Predicting load-independent ventricular contractility after heart transplantation

S. Lars (Halle (Saale))¹, R. Ferencz (Halle (Saale))², K. Benke (Budapest)³, G. Veres (Halle (Saale))², J. Willsch (Halle (Saale))¹, T. Schultze (Halle (Saale))¹, M. Große (Halle (Saale))¹, A. Spornhauer (Halle (Saale))¹, M. Stiller (Halle (Saale))¹, T. Bálint (Budapest)³, G. Damenija Jr. (Budapest)³, B. A. Barta (Budapest)³, S. Spiesshofer (Budapest)³, R. Stengl (Budapest)³, M. Csonka (Budapest)³, A. Simm (Halle (Saale))², T. Radovits (Budapest)⁴, G. Szabó (Halle (Saale))^2
1Universitätsmedizin Halle Klinik für Herzchirurgie Halle (Saale), Deutschland; ²Universitätsklinikum Halle (Saale) Universitätsklinik und Poliklinik für Herzchirurgie Halle (Saale), Deutschland; ³Heart and Vascular Center Department of Experimental Cardiology and Surgical Techniques Budapest, Ungarn; ⁴Semmelweis University Heart and Vascular Center Budapest, Ungarn

Introduction: Lactate has been stated as an accurate predictor of heart function in donation after brain death. This has also been adopted for donation after circulatory death (DCD). Nevertheless, strictly relying on lactate to classify a DCD heart as transplantable or not during ex vivo blood perfusion (EVBP) has been criticized in recent years. Thus, we developed novel prediction parameters based on myocardial microcirculation in previous porcine Langendorff experiments. Here, we verified the models in canine orthotopic heart transplantation (HTx) and suggest a prediction model to calculate the load-independent ventricular contractility after HTx.

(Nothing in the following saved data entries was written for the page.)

(* ===== verification/_CoqProject ===== *)
-Q . S2P
Prelude.v
Float64.v
FloatSigned.v
RustStr.v
Json.v
Errors.v
Names.v
Digest.v
Paths.v
HttpUtil.v
Policy.v
Auth.v
Routes.v
Quota.v
NetAddr.v
Config.v
AuthLoad.v
RateLimit.v
Metadata.v
MetaExport.v
MetaLog.v
MetaStore.v
Lmdb.v
LmdbFacts.v
LmdbRefines.v
LmdbQueries.v
MetaViews.v
SmallCache.v
Effect.v
Triple.v
Migrate.v
MigrateFacts.v
MigrateCrash.v
StorageApi.v
Routing.v
FileSys.v
FileSysFacts.v
UploadBody.v
LockMap.v
BufPool.v
Walk.v
Layout.v
Manifests.v
Handlers.v
HandlersFacts.v
Lifecycle.v
ObjectStore.v
S3Storage.v
S3Keys.v
S3Facts.v
S3Backend.v
S3Recover.v
S3Run.v
FsStorage.v
FsInvariant.v
Startup.v
FsSessions.v
FsBackend.v
FsRun.v
StartupFacts.v
FsSurvive.v
Scrub.v
ScrubFacts.v
ScrubRate.v
Telemetry.v
Registry.v
Server.v
S3Registry.v
FastRestart.v
FastRestartFacts.v
Backends.v
Reload.v
Connection.v
Cli.v
(* ===== verification/Prelude.v ===== *)
(** * roci: a verification development

    roci is an OCI distribution registry written in Rust. A request passes
    through the HTTP layer (crates/roci-core): the path is parsed, the principal
    is authenticated and authorized, and a handler calls the [Storage] trait
    (crates/roci-storage, storage.rs). The routing store (routing.rs) picks a
    backend by repository prefix; the filesystem backend (fs_storage/) keeps
    blobs in an OCI image layout, the tags, referrers and back references in a
    metadata engine (metadata/), and derived state in memory: a presence filter,
    a byte-bounded cache, a deduplication index, quotas and the candidates of the
    garbage collector. The S3 backend (crates/roci-storage-s3) keeps blobs and
    index.json as objects of a bucket, and stages uploads and metadata locally.
    At start the derived state is rebuilt by a walk over the files or a listing
    of the bucket, or read from a fast-restart stamp; in the background index.json
    is rewritten, garbage is swept and blobs are scrubbed. The command line
    (crates/roci-cli) resolves and validates the configuration (crates/roci-config),
    builds the authentication engine, the limiters and the backends from it,
    accepts connections, with TLS and client certificates if configured, and
    reloads the access control when its file changes.

    ** How the code is modelled

    The definitions are executable and translate the Rust functions they name.
    Results are [result E A]; effects are programs of the state and error monad
    [M] of Effect.v over a record of the component's state; loops that are not
    structural take fuel, and the theorems about them say that the fuel used is
    enough. Machine integers are [Z] with their wrap-around or saturation written
    out (Prelude.v). Bytes are lists of [ascii], strings are Rocq strings of
    bytes, maps are [gmap]; where the order of a hash map's iteration reaches a
    result it is a parameter ([HashIter]).

    The file system is a tree of nodes with inode numbers (FileSys.v); every
    system call consults a [World], which may make it fail, so that the theorems
    hold for every pattern of failures. Theorems about what must succeed assume a
    world without failures. An operation runs atomically because the code holds
    the session, admission or collector lock around it; what happens between the
    hash and the fence of the scrubber is left arbitrary. The object store behind
    the S3 backend is a class of calls (ObjectStore.v): each may fail at any time,
    and a failed write may or may not have taken effect, but never in part.

    Code outside the repository is a parameter with the laws its documentation
    gives: hash functions and hexadecimal ([Crypto]), HMAC ([Hmac]), serde_json
    ([SerdeJson], [SerdeLaws], [StampSerde]), the LRU map ([Lru]), the cuckoo
    filter ([Cuckoo]), LMDB ([Heed], [HeedLaws]), JWT and password verification
    (Auth.v), URL decoding ([UrlEncoded]), the object_store client and its paths
    ([ObjectStore], [ObjPaths]), URLs ([UrlCrate]), TOML ([TomlCrate]), PEM and
    X.509 ([PkiCrates]), LDAP ([LdapCrate]), the LRU map of clients ([ClientMap]),
    TLS ([Rustls], [RustlsLaws]), request bodies ([HttpBody]), the printing of
    floats ([DisplayF64]). Toy instances show that the laws can hold and are used
    by the witnesses.

    Floating point is IEEE binary64 as the Standard Library defines it (SpecFloat),
    with bounds on its rounding (Float64.v). Concurrency appears where it is what
    the code is about: the writers of the log (MetaLog.v) and the threads that use
    a keyed lock (LockMap.v) are step relations over all interleavings.

    ** Files

    - Prelude.v, RustStr.v, Json.v, Effect.v: results, integers, Rust's string
      functions, JSON values, the monad and its small logic of relations.
    - Errors.v (error.rs of both crates), Names.v (names.rs), Digest.v
      (digest.rs), Paths.v (fs_storage/paths.rs), HttpUtil.v (http_util.rs).
    - Policy.v (auth/policy.rs), Auth.v (auth/mod.rs, bearer.rs, cache.rs,
      middleware.rs), Routes.v (routes.rs, classify_endpoint of lib.rs),
      Manifests.v and Handlers.v (manifests.rs, blobs.rs, uploads.rs, listing.rs,
      dispatch and the health checks), HandlersFacts.v and Registry.v (their
      theorems, over every backend that keeps the laws and over the filesystem
      backend).
    - AuthLoad.v (auth/mod.rs: from_config; bearer.rs: load; ldap.rs, identity.rs,
      htpasswd.rs: load), Float64.v and RateLimit.v (ratelimit.rs), Server.v
      (lib.rs: build_router; conn_close.rs).
    - LockMap.v (lock_map.rs), BufPool.v (bufpool.rs), Telemetry.v
      (roci-telemetry/src/metrics.rs, metrics_router of lib.rs).
    - Quota.v (quota.rs), Metadata.v and MetaExport.v (the in-memory index, its
      mutations, queries and export), MetaLog.v (metadata/log.rs, wal_hmac.rs),
      MetaStore.v (the trait [MetadataStore] as a class with laws, and the log
      engine as its instance), SmallCache.v (cache.rs, filter.rs).
    - Lmdb.v (metadata/lmdb.rs: keys, tables, mutations, queries), LmdbFacts.v
      (byte order, composite keys, tables and scans), LmdbRefines.v (the
      simulation between tables and index), LmdbQueries.v (the refinement).
    - Migrate.v (metadata/mod.rs: the marker file, the choice of the engine at
      start and the staged migration from one engine to the other, over a world
      in which every step may fail or be the last), MetaViews.v (when two indexes
      answer alike, and what an export carries over), MigrateFacts.v and
      MigrateCrash.v (what a start leaves behind, whatever happens in it).
    - StorageApi.v (storage.rs: the trait [Storage] as a class, its laws, blob
      streams), Routing.v (routing.rs: the routed store keeps the laws when the
      backends do).
    - FileSys.v, FileSysFacts.v (beneath.rs, publish.rs), UploadBody.v
      (upload_body.rs), Walk.v and Layout.v (layout.rs), Lifecycle.v (gc.rs,
      dedupe.rs, lifecycle.rs).
    - FsStorage.v (fs_storage/storage_impl.rs, lifecycle.rs, index.rs, gc.rs),
      FsInvariant.v, FsSessions.v, FsRun.v, FsSurvive.v (their theorems over all
      runs), FsBackend.v (the instance of [Storage] and its laws).
    - Triple.v (triples over an invariant, for the two backends), ObjectStore.v
      (the object store and its laws), S3Storage.v (roci-storage-s3/src: keys.rs,
      client.rs, uploads.rs and the trait of storage_impl.rs), S3Recover.v (its
      start, recovery, collector and readiness probe), S3Keys.v, S3Facts.v (the
      invariant and the triples of the operations), S3Backend.v (the instance of
      [Storage] and its laws), S3Run.v and S3Registry.v (theorems over all runs).
    - Config.v (roci-config/src/lib.rs: sections, defaults, validation) and
      NetAddr.v (is_internal_host, url_host and the address parser they use).
    - Startup.v, StartupFacts.v (with_config, seeding, recovery and the
      consistency check), Scrub.v, ScrubFacts.v (fs_storage/scrub.rs),
      FastRestart.v, FastRestartFacts.v (fs_storage/fast_restart.rs,
      maintenance.rs).
    - roci-cli/src/lib.rs: Backends.v ([AnyBackend], the table of backends with
      their shared quota, [build_storage]), Reload.v (the reload of the access
      control), Connection.v ([build_tls_acceptor], [PinnedClientVerifier],
      [handle_conn], [TowerToHyperService], [Activity]), Cli.v ([resolve_config],
      [serve] as a start and a step for every event).

    ** What the theorems show

    - Content: every reachable state of the backend serves only content that
      hashes to its digest (served_content_is_authentic); what was acknowledged
      is stored (landed_blob_is_stored) and stays until its own deletion or a
      justified sweep (blob_survives); uploads extend their staging file exactly
      or not at all (append_upload_extends, append_body_spec).
    - The same over a bucket: whatever calls fail, the S3 backend keeps the storage
      contract, so the registry answers as specified (s3_registry_answers); blobs
      stay until deleted or justly swept (s3_blob_survives); keys can be read back
      (s3_keys_roundtrip); no change of an index is lost (index_writer_honest);
      redirects stay on the configured, external hosts (s3_redirect_confined,
      internal_host_blocks); the creation of the bucket is bounded
      (create_bucket_bounded). Content up to the limit of a server-side copy
      (5 GiB, the default limit of an upload) is covered.
    - Metadata: acknowledged mutations survive crashes (wal_durable,
      wal_torn_tail, compaction_preserves); the secondary indexes agree with the
      primary data (metadata_invariant); deletion and paging are exact; the LMDB
      engine answers every query as the in-memory index does (lmdb_refines).
      A start that migrates between the engines keeps every answer, whether it
      completes, fails or is cut short at any step (migration_keeps_metadata,
      migration_recovers); what the log engine cannot export is lost
      (migration_loses). The directory calls of a migration take effect in order
      and wholly; the engines are opened with the LMDB feature compiled in.
    - Access: no request reaches storage without its grant (dispatch_authorized,
      mount_needs_pull, bearer_sound, user_authenticated, grants_user_spec), and
      the parsers decide their grammars (parse_path_spec, parse_grammar,
      glob_match_components, json_depth_exceeds_spec, paths_confined).
    - The process: from the command line on, through connection, layers, routing
      and either backend, every successful answer was admitted, is allowed and
      keeps its promise (served_answers); the layers guard the storage
      (storage_guarded, refusals_contained); users are who the configuration says
      (served_users, configured_user_sound, from_config_complete,
      cert_identity_spec, pinned_clients); the policy follows the file (reload_follows); a token bucket
      limits the rate and says when to come back (bucket_limit, retry_after_honest,
      per_client_independent); idle connections are closed and no others
      (idle_close); an unread body closes the connection (unread_body_closes).
    - Locks, pools and metrics: two threads are never inside for one key
      (locks_exclude), pools are bounded and hand out empty buffers (pool_bounded),
      a scrape can be read back (scrape_reads_back).
    - The registry: every request is answered as the specification requires
      (registry_answers), and the only panic is characterised (dispatch_panics);
      a validated configuration is well-formed (validated_storage).
    - Restart and background work: a restarted store serves its blobs
      (restart_serves, fast_restart_serves), a stamp is used once
      (stamp_used_once), the scrubber visits everything, harms nothing and
      removes what is corrupt (scrub_visits_all, scrub_spares_healthy,
      scrub_verdict), the collector's rebuild terminates and is complete
      (rebuild_backrefs_complete), quota and cache bounds hold.
    - Errors of the code, shown on concrete runs: hidden_repository,
      fast_restart_drift, quarantine_name_collision, migration_loses,
      duplicate_upload_leaves_staging_file, torn_tail_hides_later_records,
      export_media_type_lost, upload_index_collision, stale_after_race,
      metrics_path_taken, and the last part of reload_follows.

    Fuel: the worklist of the back-reference rebuild takes as many turns as there
    are manifests plus one (rebuild_backrefs_complete gives the bound); a scrub
    pass takes one turn per blob (scrub_visits_all); the loops over log records,
    names, streams and eviction take the length of what they consume; copies and
    uploads of objects take a turn per byte, since every part has at least one;
    the creation of the bucket ends within 16 attempts; the wait for idleness takes
    two turns more than there were reads and writes (idle_close); a reader of
    labels takes the length of the text.

    ** Not modelled

    - The building of the S3 client from credentials and certificates, which only
      hands them to the object_store crate; the interleaving of two operations of
      the S3 backend on one key within an operation.
    - The token bucket of the scrubber, which only delays it, and the detection of
      file systems with checksums of their own; the timers of background work.
    - The accept loop with its sockets, signals and shutdown, main.rs, and the
      set-up of tracing and of the exporters: calls of libraries.
    - The aggregation of metrics, which the SDK does; TLS, LDAP and bcrypt themselves.
    - Fault injection, the benchmarks and the crates without content. *)

From Stdlib Require Export ZArith Lia Ascii.
From stdpp Require Export sorting numbers gmap strings base tactics list.
(** Integers within the precision are exact. *)
Lemma of_Z_exact n : 0 ≤ n < 2 ^ 53 → valid (f64_of_Z n) ∧ V (f64_of_Z n) = n * W 0.
Proof.
  intros [Hn0 Hn]. split; [apply of_Z_rounds; [done|]; etrans; [apply Z.lt_le_incl, Hn|apply Z.pow_le_mono_r; lia]|].
  destruct n as [|m|m]; [done| |done]. unfold f64_of_Z, binary_normalize, binary_round.
  assert (Hd : digits (Zpos m) ≤ 53) by by apply digits_le. pose proof (digits_pos m).
  assert (HE : fexp64 (digits (Zpos m) + 0) = digits (Zpos m) - 53) by (rewrite fexp64_eq; lia).
  pose proof (shl_align_spec m 0 (fexp64 (digits (Zpos m) + 0)) ltac:(done) ltac:(rewrite HE; unfold B; lia)) as Hs.
  change (Zpos (digits2_pos m)) with (digits (Zpos m)). destruct (shl_align _ _ _) as [mz ez].
  destruct Hs as (Hez & HW & Hdz). rewrite HE in Hez. rewrite <-HW.
  destruct (round_aux (Zpos mz) ez loc_Exact) as (q & Hq & _ & HV); [done|rewrite Hdz, HE; lia|rewrite Hdz, HE; lia|].
  rewrite HV, Hdz, HE in *. replace (digits (Zpos m) - 53 - ez) with 0 in Hq by lia.
  change (2 ^ 0) with 1 in Hq. rewrite Z.div_1_r, Z.mod_1_r in Hq.
  replace (digits (Zpos m) - 53) with ez by lia. destruct Hq as [->|[_ [?|?]]]; done.
Qed.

Materials and Methods: The hearts (n = 7) were maintained by EVBP for 4 hours. We measured lactate and monitored myocardial microcirculation in the left-ventricular (LV) anterior wall during EVBP using a Laser-Doppler Perfusion (LDP) needle probe, and computed prediction parameters based on LDP shifts. The previously identified LDP shift of main interest was the shift between the first and last 30-minute perfusion interval, thus called First-to-Last_interval shift. After four hours, the hearts were transplanted, and the load-independent LV-end-systolic pressure volume relationship (ESPVR) was determined using a conductance catheter. Considering that reaching at least 80% of the donor-LV-ESPVR is acceptable to maintain circulation in the recipient, we also calculated the sensitivity and specificity of the model to predict that 80% of the donor-LV-ESPVR will be reached after heart transplantation (HTx).

Results: A combination of the LDP shift and venous lactate in a linear model showed the highest r (0.95) and r² (0.90) for LV-ESPVR and thus served best for a prediction model. The respective, exemplary formula to predict the LV-ESPVR that will be reached in the recipient after HTx is: LV-ESPVR = 1.166 l/mmol*Lac_ven +5.638 mmHg/ml*First-to-Last_interval shift –4.468. The model resulted in a sensitivity of 100% and a specificity of 83.3% to predict that at least 80% of the donor-LV-ESPVR will be reached after HTx.

Conclusions: We conclude that the LV-ESPVR after orthotopic HTx with DCD can be predicted by combining the microcirculatory parameter First-to-Last_interval shift during, and the Lac_ven at the end of EVBP in a linear model, and that such a model may lead to a reduction of unjustified decline of suitable DCD hearts during EVBP. However, the prediction formula may need to be refined based on larger datasets.